I got a question concerning positive semidefinite matrices. Given a positive semidefinite matrix $M\in \mathbb{R}^{n\times n}$, we know that its trace $\text{tr}(M)$ equals to the sum of its eigenvalues. Now I have a gram matrix $M\in \mathbb{R}^{n\times n}$ with $1$ as its diagonal elements. Then $$ \text{tr}(M) = \lambda_1 + \cdots +\lambda_n = n. $$ Here $\lambda_1\ge\cdots\ge\lambda_n$ are eigenvalues of $M$. We consider the converse of the problem: given $\mu_1\ge\cdots\ge\mu_n$, with $\sum_{i=1}^n \mu_i = n$, can we construct a diagonal-1 gram matrix with $\mu_1\ge\cdots\ge\mu_n$ as its eigenvalues?
My Trials:
For $n=2$ this is true, since the matrix \begin{pmatrix} 1 & a \\ a & 1 \end{pmatrix} has eigenvalues $1+a$ and $1-a$, for $a\in[-1,1]$. This might be useful for induction.
The diagonal-1 gram matrices form a convex, compact space(denoted by $T$). The mapping $\mathcal{A}:T\to U=\{\vec{\mu}\in\mathbb{R}^n:\sum_{i=1}^n\mu_i=n,~\mu_1\ge\cdots\ge\mu_n\ge0\}$, that sends $M$ to it ordered eigenvalues, is continuous. This shows that at least the $i$-th eigenvalue of $M$ can range from $1$ to $n$ for $i=1$, and $0$ to $n/i$ for $i\ge 1$ by intermediate value theorem . But seems hard for generalization. How to prove $\mathcal{A}$ is surjective?

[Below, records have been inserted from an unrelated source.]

(** * Contacts / users REST backend: a shallow embedding and its properties

    The development follows the layout of the repository:

    - [src/database/models.py]    : the two tables, [User.t] and [Contact.t];
    - [src/schemas.py]            : request bodies;
    - [src/repository/users.py], [src/repository/contacts.py]
                                  : the persistence access layer;
    - [src/services/auth.py]      : password hashing and signed tokens;
    - [src/routes/auth.py]        : the authentication routes.

    Python exceptions are values of type [exn], a function that may raise
    returns a [result].  The database session is threaded explicitly.  The
    wall clock ([date.today()], [datetime.utcnow()]) is an explicit argument. *)

From Stdlib Require Import ZArith Lia List String Ascii Bool.
From stdpp Require Import base option list strings gmap.

Local Open Scope string_scope.
Local Open Scope Z_scope.

(** ** Exceptions and results *)

Inductive exn :=
| HTTPException (status_code : Z) (detail : string) (headers : list (string * string))
| AttributeError (attr : string)
| KeyError (key : string)
| IntegrityError (constraint : string)
| DataError (column : string)
| OverflowError
| PasswordValueError
| UnknownHashError.

Inductive result (A : Type) :=
| Return (a : A)
| Raise (e : exn).
Arguments Return {A} a.
Arguments Raise {A} e.

(** Sequencing: the first exception raised ends the computation. *)
#[global] Instance result_ret : MRet result := fun A a => Return a.
#[global] Instance result_bind : MBind result := fun A B k r =>
  match r with
  | Return a => k a
  | Raise e => Raise e
  end.

Definition HTTP_400_BAD_REQUEST : Z := 400.
Definition HTTP_401_UNAUTHORIZED : Z := 401.
Definition HTTP_409_CONFLICT : Z := 409.
Definition HTTP_422_UNPROCESSABLE_ENTITY : Z := 422.

(** The status line of a failed request: the status of an [HTTPException], and
    500 for any other exception that escapes the handler. *)
Definition status_of (e : exn) : Z :=
  match e with
  | HTTPException s _ _ => s
  | _ => 500
  end.

(** ** Calendar dates ([datetime.date])

    Proleptic Gregorian dates with years 1..9999; [date + timedelta(days=n)]
    is [n] successor steps and raises [OverflowError] past year 9999. *)

Record date := mkdate { year : Z; month : Z; day : Z }.

Definition is_leap (y : Z) : bool :=
  (y mod 4 =? 0) && (negb (y mod 100 =? 0) || (y mod 400 =? 0)).

Definition days_in_month (y m : Z) : Z :=
  if m =? 2 then (if is_leap y then 29 else 28)
  else if (m =? 4) || (m =? 6) || (m =? 9) || (m =? 11) then 30
  else 31.

(** A date of the calendar, whatever its year. *)
Definition in_calendar (d : date) : Prop :=
  1 <= month d <= 12 /\ 1 <= day d <= days_in_month (year d) (month d).

Definition next_day (d : date) : date :=
  if day d <? days_in_month (year d) (month d)
  then mkdate (year d) (month d) (day d + 1)
  else if month d <? 12
       then mkdate (year d) (month d + 1) 1
       else mkdate (year d + 1) 1 1.

Fixpoint add_days (d : date) (n : nat) : date :=
  match n with
  | O => d
  | S k => add_days (next_day d) k
  end.

(** [d + timedelta(days=n)] *)
Definition date_plus_days (d : date) (n : nat) : result date :=
  let r := add_days d n in
  if 9999 <? year r then Raise OverflowError else Return r.

(** ** Signed tokens

    A token is a Python [str].  The compact serialisation and the signature
    are kept symbolic: a well-formed token records the algorithm of its
    header, the key it was signed with and its claims; any other string is
    [Opaque]. *)

Inductive claim_value :=
| CStr (s : string)
| CInt (n : Z).

#[global] Instance claim_value_eq_dec : EqDecision claim_value.
Proof. solve_decision. Defined.

Inductive token :=
| Opaque (s : string)
| JWS (alg : string) (key : string) (claims : gmap string claim_value).

#[global] Instance token_eq_dec : EqDecision token.
Proof. solve_decision. Defined.

(** ** [src/database/models.py] *)

Module Contact.
(** Table [contacts]; [user_id] is a nullable foreign key.  The timestamps
    [created_at] and [updated_at] are set by the server clock and carry no
    logic; they are left out, here and in [User.t]. *)
Record t := mk {
  id : Z;
  phone_number : string;
  user_id : option Z
}.

Definition set_phone_number (v : string) (c : t) : t :=
  mk (id c) v (user_id c).
Definition set_user_id (v : option Z) (c : t) : t :=
  mk (id c) (phone_number c) v.
End Contact.

#[global] Instance Contact_eq_dec : EqDecision Contact.t.
Proof. solve_decision. Defined.

(** Values that the repository stores in plain instance attributes. *)
Inductive pyval :=
| PNone
| PToken (tok : token)
| PContacts (l : list Contact.t).

#[global] Instance pyval_eq_dec : EqDecision pyval.
Proof. solve_decision. Defined.

Module User.
(** Table [users_info]. *)
Record t := mk {
  id : Z;
  name : string;
  last_name : string;
  day_of_born : date;
  email : string;
  password : string;
  description : option string;
  avatar : option string;
  confirmed : bool
}.

Definition set_name (v : string) (u : t) : t :=
  mk (id u) v (last_name u) (day_of_born u) (email u) (password u)
     (description u) (avatar u) (confirmed u).
Definition set_last_name (v : string) (u : t) : t :=
  mk (id u) (name u) v (day_of_born u) (email u) (password u)
     (description u) (avatar u) (confirmed u).
Definition set_day_of_born (v : date) (u : t) : t :=
  mk (id u) (name u) (last_name u) v (email u) (password u)
     (description u) (avatar u) (confirmed u).
Definition set_email (v : string) (u : t) : t :=
  mk (id u) (name u) (last_name u) (day_of_born u) v (password u)
     (description u) (avatar u) (confirmed u).
Definition set_description (v : option string) (u : t) : t :=
  mk (id u) (name u) (last_name u) (day_of_born u) (email u) (password u)
     v (avatar u) (confirmed u).
Definition set_avatar (v : option string) (u : t) : t :=
  mk (id u) (name u) (last_name u) (day_of_born u) (email u) (password u)
     (description u) v (confirmed u).
Definition set_confirmed (v : bool) (u : t) : t :=
  mk (id u) (name u) (last_name u) (day_of_born u) (email u) (password u)
     (description u) (avatar u) v.

(** The attributes the mapper instruments on an instance: the columns of
    the class and the relationship that [Contact.user] adds through
    [backref="contacts"]. *)
Definition mapped : list string :=
  ["id"; "name"; "last_name"; "day_of_born"; "email"; "password";
   "description"; "avatar"; "created_at"; "updated_at"; "confirmed";
   "contacts"].

(** An instance in a session: the row it was loaded from (or will be
    flushed to) and, besides, the plain Python attributes set on the
    object, which live in the instance only. *)
Record obj := mkobj {
  row : t;
  dict : gmap string pyval
}.

(** An instance as a query builds it. *)
Definition load (r : t) : obj := mkobj r ∅.

(** Assignment to an instrumented column. *)
Definition set_column (f : t -> t) (o : obj) : obj := mkobj (f (row o)) (dict o).

(** [o.attr = v] and [o.attr] for a name outside [mapped]: an ordinary
    attribute of the Python object, which no flush writes and no query
    loads. *)
Definition setattr (o : obj) (attr : string) (v : pyval) : obj :=
  mkobj (row o) (<[attr := v]> (dict o)).
Definition getattr (o : obj) (attr : string) : result pyval :=
  match dict o !! attr with
  | Some v => Return v
  | None => Raise (AttributeError attr)
  end.
End User.

(** ** [src/schemas.py] *)

Record ContactModel := { cm_phone_number : string }.

Record UserModel := {
  um_name : string;
  um_last_name : string;
  um_day_of_born : date;
  um_email : string;
  um_description : string;
  um_password : string;
  um_contacts : list Z
}.

(** [body.password = ...] in [signup] *)
Definition um_set_password (v : string) (b : UserModel) : UserModel :=
  Build_UserModel (um_name b) (um_last_name b) (um_day_of_born b) (um_email b)
    (um_description b) v (um_contacts b).

(** ** The database behind a [Session]

    Each table is the list of its rows; the two sequences hand out the
    primary keys. *)

Record DB := mkDB {
  users_info : list User.t;
  contacts : list Contact.t;
  users_info_id_seq : Z;
  contacts_id_seq : Z
}.

Definition set_users_info (l : list User.t) (db : DB) : DB :=
  mkDB l (contacts db) (users_info_id_seq db) (contacts_id_seq db).
Definition set_contacts (l : list Contact.t) (db : DB) : DB :=
  mkDB (users_info db) l (users_info_id_seq db) (contacts_id_seq db).

(** What the schema guarantees of every reachable database: primary keys are
    unique and were handed out by the sequence, [users_info.email] is
    unique. *)
Record wf_db (db : DB) : Prop := {
  wf_user_ids : NoDup (map User.id (users_info db));
  wf_user_seq : Forall (fun u => User.id u < users_info_id_seq db) (users_info db);
  wf_emails : NoDup (map User.email (users_info db));
  wf_contact_ids : NoDup (map Contact.id (contacts db));
  wf_contact_seq : Forall (fun c => Contact.id c < contacts_id_seq db) (contacts db)
}.

(** [db.query(T).filter(p).first()] and [.all()] *)
Definition query_first {T} (p : T -> bool) (table : list T) : option T :=
  List.find p table.
Definition query_all {T} (p : T -> bool) (table : list T) : list T :=
  List.filter p table.

(** [Contact.user_id == uid] in SQL: never true of a null. *)
Definition user_id_is (uid : Z) (c : Contact.t) : bool :=
  match Contact.user_id c with
  | Some k => k =? uid
  | None => false
  end.

(** [Contact.id.in_(ids)] *)
Definition id_in (ids : list Z) (c : Contact.t) : bool :=
  existsb (Z.eqb (Contact.id c)) ids.

(** ** Flushing a unit of work *)

(** The row with the primary key of [r] becomes [r]. *)
Definition replace_user (r x : User.t) : User.t :=
  if User.id x =? User.id r then r else x.
Definition replace_contact (c x : Contact.t) : Contact.t :=
  if Contact.id x =? Contact.id c then c else x.

(** [UPDATE users_info SET ... WHERE id = r.id]; the unique index on [email]
    refuses a second row with the same address. *)
Definition flush_user (r : User.t) (db : DB) : result DB :=
  if existsb (fun x => negb (User.id x =? User.id r)
                       && String.eqb (User.email x) (User.email r))
             (users_info db)
  then Raise (IntegrityError "users_info.email")
  else Return (set_users_info (map (replace_user r) (users_info db)) db).

(** [UPDATE contacts SET ... WHERE id = c.id] *)
Definition flush_contact (c : Contact.t) (db : DB) : DB :=
  set_contacts (map (replace_contact c) (contacts db)) db.

(** [INSERT INTO users_info]: the key comes from the sequence; the unique
    index on [email] refuses an address that is already there. *)
Definition insert_user (mk_row : Z -> User.t) (db : DB) : result (User.t * DB) :=
  let r := mk_row (users_info_id_seq db) in
  if existsb (fun x => String.eqb (User.email x) (User.email r)) (users_info db)
  then Raise (IntegrityError "users_info.email")
  else Return (r, mkDB (users_info db ++ [r]) (contacts db)
                       (users_info_id_seq db + 1) (contacts_id_seq db)).

(** [INSERT INTO contacts] *)
Definition insert_contact (mk_row : Z -> Contact.t) (db : DB) : Contact.t * DB :=
  let c := mk_row (contacts_id_seq db) in
  (c, mkDB (users_info db) (contacts db ++ [c])
           (users_info_id_seq db) (contacts_id_seq db + 1)).

(** [DELETE FROM users_info WHERE id = r.id].  The relationship
    [User.contacts] carries no delete cascade, so the unit of work first
    detaches the user's contacts by nulling their foreign key. *)
Definition delete_user (r : User.t) (db : DB) : DB :=
  mkDB (List.filter (fun x => negb (User.id x =? User.id r)) (users_info db))
       (map (fun c => if user_id_is (User.id r) c
                      then Contact.set_user_id None c else c) (contacts db))
       (users_info_id_seq db) (contacts_id_seq db).

(** [DELETE FROM contacts WHERE id = c.id] *)
Definition delete_contact (c : Contact.t) (db : DB) : DB :=
  set_contacts
    (List.filter (fun x => negb (Contact.id x =? Contact.id c)) (contacts db)) db.

(** ** [src/repository/contacts.py] *)

Module repository_contacts.

Definition get_contact (contact_id : Z) (db : DB) : option Contact.t :=
  query_first (fun c => Contact.id c =? contact_id) (contacts db).

Definition create_contact (body : ContactModel) (db : DB) : Contact.t * DB :=
  insert_contact (fun id => Contact.mk id (cm_phone_number body) None) db.

Definition update_contact (contact_id : Z) (body : ContactModel) (db : DB)
    (user : User.obj) : option Contact.t * DB :=
  match query_first
          (fun c => (Contact.id c =? contact_id)
                    && user_id_is (User.id (User.row user)) c)
          (contacts db) with
  | Some contact =>
      let contact := Contact.set_phone_number (cm_phone_number body) contact in
      (Some contact, flush_contact contact db)
  | None => (None, db)
  end.

Definition remove_contact (contact_id : Z) (db : DB) (user : User.obj)
    : option Contact.t * DB :=
  match query_first
          (fun c => (Contact.id c =? contact_id)
                    && user_id_is (User.id (User.row user)) c)
          (contacts db) with
  | Some contact => (Some contact, delete_contact contact db)
  | None => (None, db)
  end.

End repository_contacts.

(** ** [src/repository/users.py] *)

Module repository_users.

An important characterization of eigenvalues is the Courant-Fisher theorem. I considered this but didn't get further inspiration.
$M = \Gamma'\Gamma$, where $\Gamma=[\gamma_1,\cdots,\gamma_n]$. Since the diagonal entries of $M$ are all one, $\|\gamma_i\|=1$. If we consider the quadratic form $\beta'M\beta$ with $\|\beta\|=1$, the resulting surface is an ellipsoid whose semi-axes are determined by the eigenvalues of $M$. This inspires me that there is a geometric correspondence between an arbitrary group of unit bases \in $\mathbb{R}^n$ and ellipsoids whose semis-axes satisfies the condition $\sum_{i=1}^n(1/a_i^2)=n$. So I guess this conclusion is very likely to be correct. Could anyone offer a rigorous proof? Thanks!
This can be proved to be correct via Schur-Horn's Theorem!! The majorization trick is so amazing. See the classic, Matrix Analysis!